CFTR and SLC5A8 Associate in Thyroid Epithelial Cells

Abstract

The cystic fibrosis transmembrane conductance regulator, CFTR, is expressed at the apical membranes of many epithelial cells, where it mediates cAMP‐stimulated anion secretion. In thyroid, CFTR may indirectly and/or directly furnish iodide for hormone synthesis. CFTR functionally interacts with many membrane transporters via PSD‐Discs large homologous‐ZO‐1 (PDZ) domain‐containing scaffolding proteins, thereby forming macromolecular transport complexes.

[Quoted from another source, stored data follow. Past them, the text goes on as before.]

(* ===== verification/NvmetTcpSend.v ===== *)
(** * NVMe/TCP target: sending

    Responses from the nvmet core, the choice of the next command, the send state
    machine with the caravans of i10, and [nvmet_tcp_try_send] of
    drivers/nvme/target/tcp.c.  A function that returns [int] yields the result
    and the queue after it. *)
From S2P Require Import Prelude NvmeTcp NvmeTcpSend NvmeTcpRecv NvmetTcp.

(** The parameters of the module. *)
Record nvmet_params := mk_params {
  nvmet_tcp_io_recv_budget : Z;
  nvmet_tcp_io_send_budget : Z;
  nvmet_tcp_io_work_budget : Z;
  nvmet_tcp_aggr : bool;
  i10_target_steering : bool;
  i10_thru_printk : bool;
}.

Definition I10_TARGET_SEND_BUDGET : Z := 16.

Section send.
Context {pr : NvmeTcpProto} {pt : NvmetProto} {ne : NvmetEnv} {ly : PduLayout} (pm : nvmet_params).

(** ** Responses *)

Definition nvmet_tcp_process_resp_list (q : nvmet_tcp_queue) : nvmet_tcp_queue :=
  foldl (fun q c => q <| nt_resp_send_list ::= cons c |>
                      <| nt_send_list_len ::= fun n => s32 (n + 1) |>)
    (q <| nt_resp_list := [] |>) (nt_resp_list q).

Definition nvmet_tcp_fetch_cmd (q : nvmet_tcp_queue) : option (option Z * nvmet_tcp_queue) :=
  let q := match nt_resp_send_list q with [] => nvmet_tcp_process_resp_list q | _ => q end in
  match nt_resp_send_list q with
  | [] => Some (None, q <| nt_snd_cmd := None |>)
  | c :: l =>
    let q := q <| nt_snd_cmd := Some c |> <| nt_resp_send_list := l |>
               <| nt_send_list_len ::= fun n => s32 (n - 1) |> in
    cmd ← nt_cmds q !! c;
    q ← (if nvmet_tcp_need_data_out cmd then nvmet_setup_c2h_data_pdu c q
         else if nvmet_tcp_need_data_in cmd then nvmet_setup_r2t_pdu c q
         else nvmet_setup_response_pdu c q);
    Some (Some c, q)
  end.

(** ** Caravans *)

Definition i10_target_is_caravan_full (q : nvmet_tcp_queue) : bool :=
  (I10_CARAVAN_CAPACITY <=? nt_caravan_len q) || (I10_TARGET_SEND_BUDGET * 3 <=? nt_nr_iovs q)
  || (I10_TARGET_SEND_BUDGET <=? nt_nr_caravan_cmds q)
  || (I10_TARGET_SEND_BUDGET <=? nt_nr_caravan_mapped q).

(** PDUs of this queue are aggregated. *)
Definition aggregated (q : nvmet_tcp_queue) : bool :=
  nvmet_tcp_aggr pm && negb (i10_target_is_admin_queue q).

Definition tgt_caravan_add (v : kvec) (q : nvmet_tcp_queue) : option nvmet_tcp_queue :=
  iovs ← aset (nt_caravan_iovs q) (nt_nr_iovs q) v;
  Some (q <| nt_caravan_iovs := iovs |> <| nt_nr_iovs ::= fun n => n + 1 |>
          <| nt_caravan_len ::= fun n => u64 (n + iov_len v) |>).

Definition tgt_kernel_sendpage (v : kvec) (q : nvmet_tcp_queue) : Z * nvmet_tcp_queue :=
  let ret := tgt_sendpage (nt_calls q) v in (ret, tgt_sent ret [v] q).

(** ** The send states *)

(** A PDU of [size] bytes: [left] bytes of it go to the caravan, or to the
    socket.  [inl] is the early return of a full caravan.  Pointer arithmetic on
    the PDU counts in units of the PDU. *)
Definition send_pdu (b : tbuf) (size left : Z) (cmd : nvmet_tcp_cmd) (q : nvmet_tcp_queue)
  : option (nvmet_tcp_queue + Z * nvmet_tcp_queue) :=
  if aggregated q then
    if i10_target_is_caravan_full q then Some (inl (q <| nt_send_now := true |>))
    else q ← tgt_caravan_add (mk_kvec (b, size * nc_offset cmd) left) q; Some (inr (left, q))
  else Some (inr (tgt_kernel_sendpage (mk_kvec (b, nc_offset cmd) left) q)).

Definition nvmet_try_send_data_pdu (c : Z) (q : nvmet_tcp_queue) : option (Z * nvmet_tcp_queue) :=
  cmd ← nt_cmds q !! c;
  let left := s32 (sizeof_data_pdu - nc_offset cmd + nvmet_tcp_hdgst_len q) in
  x ← send_pdu (TData c) sizeof_data_pdu left cmd q;
  match x with
  | inl q => Some (1, q)
  | inr (ret, q) =>
    if ret <=? 0 then Some (ret, q)
    else if c_true (left - ret)
    then Some (- EAGAIN, put_ncmd c (cmd <| nc_offset ::= fun n => u32 (n + ret) |>) q)
    else Some (1, put_ncmd c (cmd <| nc_state := NVMET_TCP_SEND_DATA |> <| nc_offset := 0 |>) q)
  end.

(** The loop over the scatter list.  [true]: the list is at its end. *)
Fixpoint send_sgs (fuel : nat) (c : Z) (q : nvmet_tcp_queue) : option (bool * Z * nvmet_tcp_queue) :=
  cmd ← nt_cmds q !! c;
  match nc_cur_sg cmd, fuel with
  | None, _ => Some (true, 1, q)
  | Some _, O => None
  | Some i, S fuel =>
    l ← req_sg cmd q;
    sg ← l !! i;
    let left := u32 (sl_length sg - nc_offset cmd) in
    let v := mk_kvec (TPage (sl_page sg), nc_offset cmd) left in
    if aggregated q && i10_target_is_caravan_full q
    then Some (false, 1, q <| nt_send_now := true |>)
    else
      '(ret, q) ← (if aggregated q
                   then q ← tgt_caravan_add v q;
                        m ← aset (nt_caravan_mapped q) (nt_nr_caravan_mapped q) (sl_page sg);
                        Some (s32 left, q <| nt_kmaps ::= cons (sl_page sg) |> <| nt_caravan_mapped := m |>
                                          <| nt_nr_caravan_mapped ::= fun n => n + 1 |>)
                   else Some (tgt_kernel_sendpage v q));
      if ret <=? 0 then Some (false, ret, q)
      else
        let cmd := cmd <| nc_offset ::= fun n => u32 (n + ret) |>
                       <| nc_wbytes_done ::= fun n => u32 (n + ret) |> in
        let cmd := if nc_offset cmd =? sl_length sg
                   then cmd <| nc_cur_sg := sg_next i l |> <| nc_offset := 0 |> else cmd in
        send_sgs fuel c (put_ncmd c cmd q)
  end.

(** Every turn sends at least one of the bytes of the list. *)
Definition sgs_fuel (c : Z) (q : nvmet_tcp_queue) : nat :=
  from_option (fun l => S (Z.to_nat (foldr (fun s n => sl_length s + n) 0 l))) O
    (cmd ← nt_cmds q !! c; req_sg cmd q).

Definition nvmet_try_send_data (c : Z) (q : nvmet_tcp_queue) : option (Z * nvmet_tcp_queue) :=
  '(fin, ret, q) ← send_sgs (sgs_fuel c q) c q;
  if negb fin then Some (ret, q)
  else
    cmd ← nt_cmds q !! c;
    q ← (if nt_data_digest q
         then Some (put_ncmd c (cmd <| nc_state := NVMET_TCP_SEND_DDGST |> <| nc_offset := 0 |>) q)
         else if nt_sqhd_disabled q then Some (nvmet_tcp_put_cmd c (q <| nt_snd_cmd := None |>))
         else nvmet_setup_response_pdu c q);
    q ← (if nt_sqhd_disabled q
         then cmd ← nt_cmds q !! c; q ← obj_free (nc_iov cmd) q; sgl_free (nr_sg cmd) q
         else Some q);
    Some (1, q).

(** Free the buffers of a command and give it back. *)
Definition release_cmd (c : Z) (q : nvmet_tcp_queue) : option nvmet_tcp_queue :=
  cmd ← nt_cmds q !! c;
  q ← obj_free (nc_iov cmd) q; q ← sgl_free (nr_sg cmd) q;
  Some (nvmet_tcp_put_cmd c q).

Definition nvmet_try_send_response (c : Z) (q : nvmet_tcp_queue) : option (Z * nvmet_tcp_queue) :=
  cmd ← nt_cmds q !! c;
  let left := s32 (sizeof_rsp_pdu - nc_offset cmd + nvmet_tcp_hdgst_len q) in
  x ← send_pdu (TRsp c) sizeof_rsp_pdu left cmd q;
  match x with
  | inl q => Some (1, q)
  | inr (ret, q) =>
    if aggregated q then
      l ← aset (nt_caravan_cmds q) (nt_nr_caravan_cmds q) c;
      Some (1, put_ncmd c (cmd <| nc_offset ::= fun n => u32 (n + left) |>)
                 (q <| nt_caravan_cmds := l |> <| nt_nr_caravan_cmds ::= fun n => n + 1 |>
                    <| nt_snd_cmd := None |>))
    else if ret <=? 0 then Some (ret, q)
    else
      let q := put_ncmd c (cmd <| nc_offset ::= fun n => u32 (n + ret) |>) q in
      if c_true (left - ret) then Some (- EAGAIN, q)
      else q ← release_cmd c (q <| nt_snd_cmd := None |>); Some (1, q)
  end.

Definition nvmet_try_send_r2t (c : Z) (q : nvmet_tcp_queue) : option (Z * nvmet_tcp_queue) :=
  cmd ← nt_cmds q !! c;
  let left := s32 (sizeof_r2t_pdu - nc_offset cmd + nvmet_tcp_hdgst_len q) in
  x ← send_pdu (TR2t c) sizeof_r2t_pdu left cmd q;
  match x with
  | inl q => Some (1, q)
  | inr (ret, q) =>
    if ret <=? 0 then Some (ret, q)
    else
      let q := put_ncmd c (cmd <| nc_offset ::= fun n => u32 (n + ret) |>) q in
      if c_true (left - ret) then Some (- EAGAIN, q)
      else Some (1, q <| nt_snd_cmd := None |>)
  end.

(** The digest goes to the socket on every path, and whatever the socket takes of
    it counts as all of it; [&cmd->exp_ddgst + cmd->offset] counts in units of
    the digest. *)
Definition nvmet_try_send_ddgst (c : Z) (q : nvmet_tcp_queue) : option (Z * nvmet_tcp_queue) :=
  cmd ← nt_cmds q !! c;
  let v := mk_kvec (TDdgst c, 4 * nc_offset cmd) (NVME_TCP_DIGEST_LENGTH - nc_offset cmd) in
  let ret := tgt_sendmsg (nt_calls q) [v] (iov_len v) in
  let q := tgt_sent ret [v] q in
  if ret <=? 0 then Some (ret, q)
  else
    let q := put_ncmd c (cmd <| nc_offset ::= fun n => u32 (n + ret) |>) q in
    q ← (if nt_sqhd_disabled q then Some (nvmet_tcp_put_cmd c (q <| nt_snd_cmd := None |>))
         else nvmet_setup_response_pdu c q);
    Some (1, q).

(** The states in turn; a step that returns at most 0 is the last. *)
Definition try_send_state (st : nvmet_tcp_send_state)
    (f : Z -> nvmet_tcp_queue -> option (Z * nvmet_tcp_queue)) (c : Z)
    (x : bool * Z * nvmet_tcp_queue) : option (bool * Z * nvmet_tcp_queue) :=
  let '(fin, ret, q) := x in
  cmd ← nt_cmds q !! c;
  if negb fin && bool_decide (nc_state cmd = st)
  then '(ret, q) ← f c q; Some (ret <=? 0, ret, q)
  else Some x.

Definition try_send_cmd (c : Z) (q : nvmet_tcp_queue) : option (Z * nvmet_tcp_queue) :=
  x ← try_send_state NVMET_TCP_SEND_DATA_PDU nvmet_try_send_data_pdu c (false, 0, q);
  x ← try_send_state NVMET_TCP_SEND_DATA nvmet_try_send_data c x;
  x ← try_send_state NVMET_TCP_SEND_DDGST nvmet_try_send_ddgst c x;
  x ← try_send_state NVMET_TCP_SEND_R2T nvmet_try_send_r2t c x;
  '(_, ret, q) ← try_send_state NVMET_TCP_SEND_RESPONSE nvmet_try_send_response c x;
  Some (if ret <? 0 then if ret =? - EAGAIN then 0 else ret else 1, q).

Definition nvmet_tcp_try_send_one (q : nvmet_tcp_queue) : option (Z * nvmet_tcp_queue) :=
  '(o, q) ← (if bool_decide (nt_snd_cmd q = None) || bool_decide (nt_state q = NVMET_TCP_Q_DISCONNECTING)
             then nvmet_tcp_fetch_cmd q else Some (nt_snd_cmd q, q));
  match o with
  | None => Some (0, q)
  | Some c => try_send_cmd c q
  end.

(** ** [nvmet_tcp_try_send] *)

Definition i10_target_sndbuf_nospace (q : nvmet_tcp_queue) (length : Z) : bool :=
  tgt_wspace (nt_calls q) <? length.

Definition tgt_caravan (q : nvmet_tcp_queue) : list kvec :=
  take (Z.to_nat (nt_nr_iovs q)) (nt_caravan_iovs q).
Definition tgt_caravan_owners (q : nvmet_tcp_queue) : list Z :=
  take (Z.to_nat (nt_nr_caravan_cmds q)) (nt_caravan_cmds q).
Definition tgt_caravan_pages (q : nvmet_tcp_queue) : list Z :=
  take (Z.to_nat (nt_nr_caravan_mapped q)) (nt_caravan_mapped q).

(** Send the caravan, whatever the socket answers; [true] when there is no room
    and [nvmet_tcp_try_send] returns. *)
Definition send_tgt_caravan (q : nvmet_tcp_queue) : option (bool * nvmet_tcp_queue) :=
  if i10_target_sndbuf_nospace q (s32 (nt_caravan_len q))
  then Some (true, q <| nt_nospace := true |> <| nt_calls ::= S |>)
  else if negb (forallb (fun v => buf_live q (iov_base v).1) (tgt_caravan q)) then None
  else
    let ret := tgt_sendmsg (nt_calls q) (tgt_caravan q) (nt_caravan_len q) in
    let q := tgt_sent ret (tgt_caravan q) q in
    q ← foldM (fun q c => release_cmd c q) q (tgt_caravan_owners q);
    Some (false, q <| nt_kmaps ::= fun m => foldl (fun m p => kunmap p m) m (tgt_caravan_pages q) |>
                   <| nt_nr_iovs := 0 |> <| nt_nr_caravan_cmds := 0 |> <| nt_nr_caravan_mapped := 0 |>
                   <| nt_caravan_len := 0 |> <| nt_send_now := false |>).

(** The loop, with the turns that are left and [*sends]. *)
Fixpoint try_send_loop (turns : nat) (ret sends : Z) (q : nvmet_tcp_queue)
  : option (Z * Z * nvmet_tcp_queue) :=
  match turns with
  | O => Some (ret, sends, q)
  | S n =>
    '(ret, q) ← nvmet_tcp_try_send_one q;
    '(full, q) ← (if nvmet_tcp_aggr pm && c_true (nt_caravan_len q)
                     && (nt_send_now q || (ret <=? 0) || (n =? 0)%nat)
                  then send_tgt_caravan q else Some (false, q));
    if full : bool then Some (0, sends, q)
    else if ret <=? 0 then Some (ret, sends, q)
    else try_send_loop n ret (s32 (sends + 1)) q
  end.

Definition nvmet_tcp_try_send (budget sends : Z) (q : nvmet_tcp_queue) : option (Z * Z * nvmet_tcp_queue) :=
  try_send_loop (Z.to_nat budget) 0 sends q.
End send.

SLC5A8 is an electrogenic, sodium‐coupled monocarboxylate transporter that also is expressed at thyrocyte apical membranes. CFTR and SLC5A8 contain the identical PDZ domain interaction motif; preliminary studies utilizing overexpression systems indicate a role for PDZ adaptor proteins in linking CFTR and SLC5A8. The present studies use the Fisher rat thyroid cell line, FRTL‐5, to test the hypothesis that PDZ proteins facilitate CFTR/SLC5A8 interactions in an endogenously expressing system. Expression of CFTR (~150 kDa), SLC5A8 (~68 kDa) and NHERF‐1 (~50 kDa) in total FRTL‐5 lysates was confirmed by immunoblot analysis using anti‐CFTR (M3A7 and Cystic Fibrosis Foundation Therapeutics (CFFT) 660), anti‐SLC5A8 (Abcam) and anti‐NHERF‐1 (Alomone) antibodies. Anti‐SLC5A8‐immunoprecipitated (IPd) fractions of FRTL‐5 lysates reacted with both CFFT 660 and anti‐NHERF‐1. Fractions IPd using anti‐CFTR (M3A7) were probed with anti‐SLC5A8 and anti‐NHERF‐1. M3A7‐IPd fractions showed positive reactivity with anti‐SLC5A8, but NHERF‐1 was not detected. These data suggest that although CFTR and SLC5A8 associate in FRTL‐5 cells, the participation of NHERF‐1 is not required.
 Support: NIH/NIGMS Award 1R15GM101674‐01A1 (to PF); Office of the Director, NIH Award Number T35OD010979.